### Aim of the exercise
Every line with the string "None" in it belongs in your answer, so copy them all from the data.

### Task data
(* ===== verification/YamlLookup.v ===== *)
(** * YamlLookup: reading members of documents

    The few ways in which the program reads a node's members
    ([n["key"].as<T>()], with and without a fallback, and
    [if (auto n = root["key"])]), shared by [YamlConfig] and [YamlUsers], and
    what they give on a document that was emitted: the lemmas and tactics that
    carry the round trips. *)
From S2P Require Import Prelude Yaml.
From Stdlib Require Import SpecFloat.

Section reading.
Context `{Y : Yaml}.

(** [n[key].as<T>(fallback)] and [n[key].as<T>()]. *)
Definition get_or {A} (n : node) (key : str) (conv : node -> outcome A) (fallback : A) : outcome A :=
  v ← subscript n key; mret (as_or fallback (conv v)).
Definition get {A} (n : node) (key : str) (conv : node -> outcome A) : outcome A := v ← subscript n key; conv v.

(** [if (auto n = root[key]) { ... }] *)
Definition section {A} (root : node) (key : str) (read : node -> A -> outcome A) (config : A) : outcome A :=
  n ← subscript root key;
  if is_defined n then read n config else mret config.

Definition as_port : node -> outcome Z := as_integer 0 65535.
Definition as_size_t : node -> outcome Z := as_integer 0 SIZE_MAX.
Definition as_int : node -> outcome Z := as_integer INT_MIN INT_MAX.
Definition as_long_long : node -> outcome Z := as_integer INT64_MIN INT64_MAX.
End reading.

Definition port_ok (p : Z) : Prop := 0 <= p <= 65535.

Section lookups.
Context `{Laws : YamlLaws}.
Notation ok_tree := (tree_ok storable).

(** *** Looking up what was written *)

Lemma tree_ok_find m key t : ok_tree (TMap m) -> tfind m key = Some t -> ok_tree t.
Proof.
  intros [_ Hm]. induction m as [|[k t'] m IH]; [done|]. destruct Hm as (_ & Ht & Hm). cbn [tfind].
  destruct (k == key); [by intros [= <-]|by apply IH].
Qed.

Lemma subscript_found m key t :
  ok_tree (TMap m) -> tfind m key = Some t -> subscript (loaded (TMap m)) key = Ok (loaded t).
Proof. intros Hm Ht. by rewrite load_subscript, Ht. Qed.

Lemma get_or_found {A} m key t (conv : node -> outcome A) fallback v :
  ok_tree (TMap m) -> tfind m key = Some t -> conv (loaded t) = Ok v ->
  get_or (loaded (TMap m)) key conv fallback = Ok v.
Proof. intros Hm Ht Hc. unfold get_or. rewrite (subscript_found _ _ _ Hm Ht). cbn. by rewrite Hc. Qed.

Lemma get_found {A} m key t (conv : node -> outcome A) v :
  ok_tree (TMap m) -> tfind m key = Some t -> conv (loaded t) = Ok v -> get (loaded (TMap m)) key conv = Ok v.
Proof. intros Hm Ht Hc. unfold get. rewrite (subscript_found _ _ _ Hm Ht). exact Hc. Qed.

Lemma get_or_bind {A B} m key t (conv : node -> outcome A) fallback v (k : A -> outcome B) r :
  ok_tree (TMap m) -> tfind m key = Some t -> (ok_tree t -> conv (loaded t) = Ok v) -> k v = r ->
  (get_or (loaded (TMap m)) key conv fallback ≫= k) = r.
Proof. intros Hm Ht Hc Hk. rewrite (get_or_found _ _ _ _ fallback v Hm Ht); [done|]. apply Hc. by eapply tree_ok_find. Qed.

Lemma get_bind {A B} m key t (conv : node -> outcome A) v (k : A -> outcome B) r :
  ok_tree (TMap m) -> tfind m key = Some t -> (ok_tree t -> conv (loaded t) = Ok v) -> k v = r ->
  (get (loaded (TMap m)) key conv ≫= k) = r.
Proof. intros Hm Ht Hc Hk. rewrite (get_found _ _ _ _ v Hm Ht); [done|]. apply Hc. by eapply tree_ok_find. Qed.

Lemma section_bind {A B} m key t (read : node -> A -> outcome A) c v (k : A -> outcome B) r :
  ok_tree (TMap m) -> tfind m key = Some t -> (ok_tree t -> read (loaded t) c = Ok v) -> k v = r ->
  (section (loaded (TMap m)) key read c ≫= k) = r.
Proof.
  intros Hm Ht Hc Hk. unfold section. rewrite (subscript_found _ _ _ Hm Ht). cbn [mbind outcome_bind].
  rewrite load_defined, Hc; [done|]. by eapply tree_ok_find.
Qed.

Lemma subscript_bind {B} m key t (k : node -> outcome B) r :
  ok_tree (TMap m) -> tfind m key = Some t -> (ok_tree t -> k (loaded t) = r) ->
  (subscript (loaded (TMap m)) key ≫= k) = r.
Proof. intros Hm Ht Hk. rewrite (subscript_found _ _ _ Hm Ht). apply Hk. by eapply tree_ok_find. Qed.

Lemma subscript_in_vain {B} m key (k : node -> outcome B) r :
  ok_tree (TMap m) -> tfind m key = None -> k missing = r -> (subscript (loaded (TMap m)) key ≫= k) = r.
Proof. intros Hm Ht Hk. by rewrite load_subscript, Ht. Qed.

Lemma find_next k t m key t' : k <> key -> tfind m key = Some t' -> tfind ((k, t) :: m) key = Some t'.
Proof. intros Hk Hm. cbn [tfind]. by rewrite bool_decide_eq_false_2. Qed.
Lemma find_here key t m : tfind ((key, t) :: m) key = Some t.
Proof. cbn [tfind]. by rewrite bool_decide_eq_true_2. Qed.

(** *** Sequences *)

Lemma elements_mapM {A B} (f : A -> tree) (read : node -> outcome B) (g : A -> B) l :
  Forall (fun a => ok_tree (f a) -> read (loaded (f a)) = Ok (g a)) l -> ok_tree (TSeq (map f l)) ->
  mapM read (elements (loaded (TSeq (map f l)))) = Ok (map g l).
Proof.
  intros Hl Hs. pose proof (tree_ok_elements _ _ Hs) as Ht. rewrite load_seq by done.
  clear Hs. induction Hl as [|a l Ha Hl IH]; [done|]. cbn [map] in *. apply Forall_cons in Ht as [Ht1 Ht2].
  cbn [mapM]. rewrite (Ha Ht1), (IH Ht2). done.
Qed.
End lookups.

(** Finds a key among those of a map that is spelled out. *)
Ltac find_key := repeat first [ apply find_here | apply find_next; [discriminate|] ].
(** Converts a leaf. *)
Ltac conv_leaf :=
  first [ intros _; exact (load_bool _)
        | let Hs := fresh in intros Hs; exact (load_string _ Hs)
        | intros _; apply load_integer; unfold port_ok, INT_MIN, INT_MAX, INT64_MIN, INT64_MAX, SIZE_MAX in *; lia ].
(** The next member of a map that is spelled out. *)
Ltac member Hm :=
  first [ eapply (get_or_bind _ _ _ _ _ _ _ _ Hm); [find_key|conv_leaf|]
        | eapply (get_bind _ _ _ _ _ _ _ Hm); [find_key|conv_leaf|] ]; cbv beta.
(** A node that is looked up for its own sake. *)
Ltac lookup Hm Hs := eapply (subscript_bind _ _ _ _ _ Hm); [find_key|intros Hs]; cbv beta.

(** ** Results of chains *)

Lemma bind_inv {A B} (o : outcome A) (k : A -> outcome B) r : (o ≫= k) = Ok r -> exists v, o = Ok v /\ k v = Ok r.
Proof. destruct o as [v|]; [by exists v|done]. Qed.

(** Splits what a chain of binds returned. *)
Ltac binds H := repeat (let v := fresh "v" in let E := fresh "E" in apply bind_inv in H as (v & E & H); cbv beta in H).

Lemma mapM_inv {A B} (f : A -> outcome B) l k : mapM f l = Ok k -> Forall (fun b => exists a, f a = Ok b) k.
Proof.
  revert k. induction l as [|a l IH]; intros k H; [injection H as [= <-]; constructor|].
  cbn [mapM] in H. binds H. injection H as [= <-]. constructor; [by exists a|by apply IH].
Qed.
Lemma emergency_off_back c d : ok_tree (emergency_off_tree c) -> read_emergency_off (loaded (emergency_off_tree c)) d = Ok c.
Proof. intros Hm. unfold read_emergency_off, emergency_off_tree in *. repeat member Hm. by destruct c. Qed.

Lemma request_log_back c d : ok_tree (request_log_tree c) -> read_request_log (loaded (request_log_tree c)) d = Ok c.
Proof. intros Hm. unfold read_request_log, request_log_tree in *. repeat member Hm. by destruct c. Qed.

Lemma robots_txt_back c d : ok_tree (robots_txt_tree c) -> read_robots_txt (loaded (robots_txt_tree c)) d = Ok c.
Proof. intros Hm. unfold read_robots_txt, robots_txt_tree in *. repeat member Hm. by destruct c. Qed.

Lemma geoip_back c d : ok_tree (geoip_tree c) -> read_geoip (loaded (geoip_tree c)) d = Ok c.
Proof. intros Hm. unfold read_geoip, geoip_tree in *. repeat member Hm. by destruct c. Qed.

(** A coordinate that is not there is written as null, and null is skipped. *)
Lemma coordinate_back m key v {B} (k : option spec_float -> outcome B) r :
  ok_tree (TMap m) -> tfind m key = Some (coordinate_tree v) -> k v = r ->
  (read_coordinate (loaded (TMap m)) key None ≫= k) = r.
Proof.
  intros Hm Ht Hk. unfold read_coordinate. pose proof (tree_ok_find _ _ _ Hm Ht) as Hd.
  rewrite (subscript_found _ _ _ Hm Ht). cbn [mbind outcome_bind]. rewrite load_defined, load_is_null.
  destruct v as [d|]; cbn [coordinate_tree andb negb]; [|exact Hk]. by rewrite (load_double d Hd).
Qed.

Lemma globe_back c :
  ok_tree (globe_tree c) -> globe_ok c -> read_globe (loaded (globe_tree c)) default_globe = Ok c.
Proof.
  intros Hm [? ?]. unfold read_globe, globe_tree in *. do 5 member Hm. cbn [server_lat server_lon default_globe].
  do 2 (eapply (coordinate_back _ _ _ _ _ Hm); [find_key|]). repeat member Hm. by destruct c.
Qed.

Lemma site_back s : site_ok s -> ok_tree (site_tree s) -> read_site (loaded (site_tree s)) = Ok (Some s).
Proof.
  intros (Hne & Hl & Hp) Hm. unfold read_site, site_tree in *. member Hm. rewrite Hl.
  destruct (domain s) as [|c l] eqn:Hd; [done|]. repeat member Hm.
  eapply (section_bind _ _ _ _ _ _ _ _ Hm); [find_key|intros Hs; by apply upstream_back|].
  cbv beta. rewrite <- Hd. by destruct s.
Qed.

Lemma sites_back l d :
  Forall site_ok l -> ok_tree (TSeq (map site_tree l)) -> read_sites (loaded (TSeq (map site_tree l))) d = Ok l.
Proof.
  intros Hl Hs. unfold read_sites. rewrite (elements_mapM site_tree read_site Some l); [|by eapply Forall_impl; [exact Hl|]; intros s; apply site_back|done].
  cbn. f_equal. clear. induction l as [|s l IH]; [done|]. cbn. by rewrite IH.
Qed.

Lemma method_check_back c d :
  ok_tree (method_check_tree c) -> read_method_check (loaded (method_check_tree c)) d = Ok c.
Proof.
  intros Hm. unfold read_method_check, method_check_tree in *. member Hm.
  eapply (section_bind _ _ _ _ _ (allowed_methods c) _ _ Hm); [find_key|intros Hs|by destruct c].
  rewrite (elements_mapM TStr as_string id); [by rewrite map_id| |done].
  apply Forall_forall. intros x _ Hx. exact (load_string _ Hx).
Qed.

### Written solution
  ok_tree (TMap m) -> tfind m key = None -> k missing = r -> (subscript (loaded (TMap m)) key ≫= k) = r.
  (read_coordinate (loaded (TMap m)) key None ≫= k) = r.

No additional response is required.